MySQL Bugs: #106604: Contribution by Tencent Cloud-Native Database team: Purge suspend forever

Bug #106604	Contribution by Tencent Cloud-Native Database team: Purge suspend forever
Submitted:	1 Mar 2022 3:43	Modified:	1 Mar 2022 8:01
Reporter:	yewei Xu (OCA)	Email Updates:
Status:	Verified	Impact on me:	None
Category:	MySQL Server: InnoDB storage engine	Severity:	S5 (Performance)
Version:	5.7.37	OS:	Linux
Assigned to:		CPU Architecture:	Any
Tags:	Contribution, purge

Description:
We found in some situation purge will suspend forever until new update arrive.

srv_purge_coordinator_suspend:

                if (ret == OS_SYNC_TIME_EXCEEDED) {

                        /* No new records added since wait started then simply
                        wait for new records. The magic number 5000 is an
                        approximation for the case where we have cached UNDO
                        log records which prevent truncate of the UNDO
                        segments. */

                        if (rseg_history_len == trx_sys->rseg_history_len
                            && trx_sys->rseg_history_len < 5000) {

                                stop = true;
                        }
                }

reading comments above we known cached UNDO won't remove from rseg history list and 5000 is a approximation of cached UNDO in rseg history list, 

this is true before MySQL 5.7.17, but Bug #24450908 UNDO LOG EXISTS AFTER SLOW SHUTDOWN removed cached UNDO from rseg history list in MySQL 5.7.17, so this code and comment is out of date.

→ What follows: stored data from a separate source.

(** * slingshot-api: request gate, freshness cache, polling supervisor and
      bracket reconciler

    A shallow embedding of the data-synchronisation core of the repository:

    - [src/services/rateLimiter.js]      (class RateLimiter, the request gate),
    - [src/services/dataCache.js]        (class DataCache, the freshness cache;
                                          groupRelatedOrders and its helpers,
                                          the bracket reconciler),
    - [src/services/tradovateClient.js]  (class TradovateDataCollector, the
                                          polling supervisor).

    Conventions of the embedding.

    - JavaScript values that the code only tests for truthiness, compares
      with [===] or copies around are values of [jsval]; numbers are
      integers ([Z]), fractions are outside the model, and the one number
      that can be NaN (the end of a penalty window, which comes out of
      [parseInt]) is an [option Z].
    - Strings are ASCII strings; [toLowerCase] maps A-Z to a-z.
    - A property that is absent from an object reads as [JUndefined].
    - Time is an integer number of milliseconds ([Date.now()]).
    - Asynchronous code is cut at its [await] points: every synchronous
      stretch between two awaits is one atomic transition, which is how the
      host's single-threaded event loop runs it. *)

From Stdlib Require Import ZArith Bool List String Ascii Lia.
From stdpp Require Import base decidable countable gmap strings list numbers.

Open Scope Z_scope.

(* ===================================================================== *)
(** * Part I.  Definitions                                                *)
(* ===================================================================== *)

(** ** JavaScript values *)

Module JS.

Inductive jsval : Type :=
| JUndefined
| JNull
| JBool (b : bool)
| JNum (n : Z)
| JStr (s : string).

#[global] Instance jsval_eq_dec : EqDecision jsval.
Proof. solve_decision. Defined.

#[global] Instance jsval_countable : Countable jsval.
Proof.
  refine (inj_countable'
    (fun v => match v with
              | JUndefined => inl (inl tt)
              | JNull => inl (inr tt)
              | JBool b => inr (inl b)
              | JNum n => inr (inr (inl n))
              | JStr s => inr (inr (inr s))
              end)
    (fun x => match x with
              | inl (inl _) => JUndefined
              | inl (inr _) => JNull
              | inr (inl b) => JBool b
              | inr (inr (inl n)) => JNum n
              | inr (inr (inr s)) => JStr s
              end) _).
  by intros [].
Defined.

(** [ToBoolean]: undefined, null, false, 0 and the empty string are falsy. *)
Definition truthy (v : jsval) : bool :=
  match v with
  | JUndefined | JNull => false
  | JBool b => b
  | JNum n => negb (n =? 0)
  | JStr s => negb (String.eqb s "")
  end.

(** [a || b] *)
Definition js_or (a b : jsval) : jsval := if truthy a then a else b.

(** [a === b] *)
Definition strict_eq (a b : jsval) : bool := bool_decide (a = b).

(** [s || d] for a property that holds a string when it is present. *)
Definition str_or (s : option string) (d : string) : string :=
  match s with
  | Some x => if String.eqb x "" then d else x
  | None => d
  end.

(** Truthiness of a property that holds a string when it is present. *)
Definition str_truthy (s : option string) : bool :=
  match s with
  | Some x => negb (String.eqb x "")
  | None => false
  end.

Definition lower_ascii (c : ascii) : ascii :=
  let n := nat_of_ascii c in
  if ((65 <=? n)%nat && (n <=? 90)%nat)%bool then ascii_of_nat (n + 32) else c.

(** [String.prototype.toLowerCase] *)
Fixpoint toLowerCase (s : string) : string :=
  match s with
  | EmptyString => EmptyString
  | String c s' => String (lower_ascii c) (toLowerCase s')
  end.

(** [s.includes(sub)] *)
Fixpoint includes (s sub : string) : bool :=
  String.prefix sub s ||
  match s with
  | EmptyString => false
  | String _ s' => includes s' sub
  end.

End JS.

Import JS.

(* --------------------------------------------------------------------- *)
(** ** Bracket reconciler  (dataCache.js: groupRelatedOrders)               *)
(* --------------------------------------------------------------------- *)

(** An order record as the brokerage returns it and as the cache stores
    it.  [orderType] and [text] hold strings when present ([toLowerCase]
    is applied to them); every other property is only compared, tested for
    truthiness or copied. *)
Module Order.
Record t : Type := mk {
  id : jsval;
  orderId : jsval;
  action : jsval;
  orderType : option string;
  text : option string;
  orderQty : jsval;
  price : jsval;
  limitPrice : jsval;
  stopPrice : jsval;
  workingPrice : jsval;
  linkedId : jsval;
  parentId : jsval;
  ocoId : jsval;
  status : jsval;
  ordStatus : jsval
}.
End Order.

Inductive Role : Type := entry | stop | target | other.

#[global] Instance Role_eq_dec : EqDecision Role.
Proof. solve_decision. Defined.

(** The sub-records of [bracketDetails].  The entry sub-record has the keys
    action, qty, price, orderId, status; a stop-loss or take-profit
    sub-record has price, orderId, status, orderType.  A key the object
    literal does not write reads as undefined ([JUndefined], [None]). *)
Module Summary.
Record t : Type := mk {
  action : jsval;
  qty : jsval;
  price : jsval;
  orderId : jsval;
  status : jsval;
  orderType : option string
}.
End Summary.

Module Details.
Record t : Type := mk {
  entry : option Summary.t;
  stopLoss : option Summary.t;
  takeProfit : option Summary.t
}.
End Details.

(** An element of the array [groupRelatedOrders] returns: the properties
    spread from an order ([base]) overwritten by [orderType] and [isGroup],
    and for a bracket also [groupSize] and [bracketDetails]. *)
Module Group.
Record t : Type := mk {
  base : option Order.t;
  orderType : string;
  isGroup : bool;
  groupSize : option nat;
  bracketDetails : option Details.t
}.
End Group.

(** [order.id || order.orderId] *)
Definition orderIdOf (order : Order.t) : jsval :=
  js_or (Order.id order) (Order.orderId order).

Definition getOrderRole (order : Order.t) : Role :=
  let orderType := toLowerCase (str_or (Order.orderType order) "") in
  let text := toLowerCase (str_or (Order.text order) "") in
  if includes orderType "stop"
     || negb (strict_eq (Order.stopPrice order) JUndefined)
     || includes text "stop"
     || includes text "sl"
     || String.eqb orderType "stoplimit"
  then stop
  else if (includes orderType "limit"
           && (includes text "profit" || includes text "target" || includes text "tp"))
          || (String.eqb orderType "limit"
              && truthy (Order.linkedId order)
              && negb (truthy (Order.stopPrice order)))
  then target
  else if includes orderType "market"
          || (includes orderType "limit"
              && negb (truthy (Order.linkedId order))
              && negb (truthy (Order.stopPrice order)))
  then entry
  else other.

(** The relation test in the body of the loop of [findRelatedOrders]. *)
Definition isRelated (mainOrder order : Order.t) : bool :=
  let mainOrderId := orderIdOf mainOrder in
  let orderId := orderIdOf order in
  let linkedRelation :=
    strict_eq (Order.linkedId order) mainOrderId
    || strict_eq (Order.linkedId mainOrder) orderId in
  let ocoRelation :=
    strict_eq (Order.ocoId order) orderId
    || strict_eq (Order.ocoId order) mainOrderId in
  let parentChildRelation :=
    strict_eq (Order.parentId order) mainOrderId
    || strict_eq (Order.parentId mainOrder) orderId in
  let siblingRelation :=
    truthy (Order.parentId order) && truthy (Order.parentId mainOrder)
    && strict_eq (Order.parentId order) (Order.parentId mainOrder) in
  let sharedLinkedId :=
    truthy (Order.linkedId mainOrder)
    && strict_eq (Order.linkedId order) (Order.linkedId mainOrder) in
  let linkedBySharedId :=
    truthy (Order.linkedId mainOrder)
    && strict_eq orderId (Order.linkedId mainOrder) in
  linkedRelation || ocoRelation || parentChildRelation || siblingRelation
  || sharedLinkedId || linkedBySharedId.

If we entered this code and stop assigend to true, purge thread will suspend forever until new update arrive.

How to repeat:
run mtr bugfix_purge_suspend_forever.test in repeat.patch

Suggested fix:
only set stop to true when trx_sys→rseg_history_len==0

--- a/storage/innobase/srv/srv0srv.cc                                                                                                                                                                                             
+++ b/storage/innobase/srv/srv0srv.cc                                                                                                                                                                                             
@@ -2733,17 +2733,11 @@ srv_purge_coordinator_suspend(                                                                                                                                                                            
                rw_lock_x_unlock(&purge_sys->latch);                                                                                                                                                                              
                                                                                                                                                                                                                                  
                if (ret == OS_SYNC_TIME_EXCEEDED) {                                                                                                                                                                               
-                                                                                                                                                                                                                                 
-                       /* No new records added since wait started then simply                                                                                                                                                    
-                       wait for new records. The magic number 5000 is an                                                                                                                                                         
-                       approximation for the case where we have cached UNDO                                                                                                                                                      
-                       log records which prevent truncate of the UNDO                                                                                                                                                            
-                       segments. */                                                                                                                                                                                              
-                                                                                                                                                                                                                                 
-                       if (rseg_history_len == trx_sys->rseg_history_len                                                                                                                                                         
-                           && trx_sys->rseg_history_len < 5000) {                                                                                                                                                                
-                                                                                                                                                                                                                                 
+                       if (trx_sys->rseg_history_len == 0) {                                                                                                                                                                     
                                stop = true;                                                                                                                                                                                      
+                       } else {                                                                                                                                                                                                  
+                               os_event_wait_time_low(                                                                                                                                                                           
+                               slot->event, 100 * SRV_PURGE_MAX_TIMEOUT, sig_count);                                                                                                                                             
                        }                                                                                                                                                                                                         
                }

repeat.patch

Attachment: 0001-repeat-purge-suspend-forever.patch (application/octet-stream, text), 4.02 KiB.

fix.patch

Attachment: fix.patch (application/octet-stream, text), 848 bytes.

Hello  Yewei Xu,

Thank you for the report and contribution.

regards,
Umesh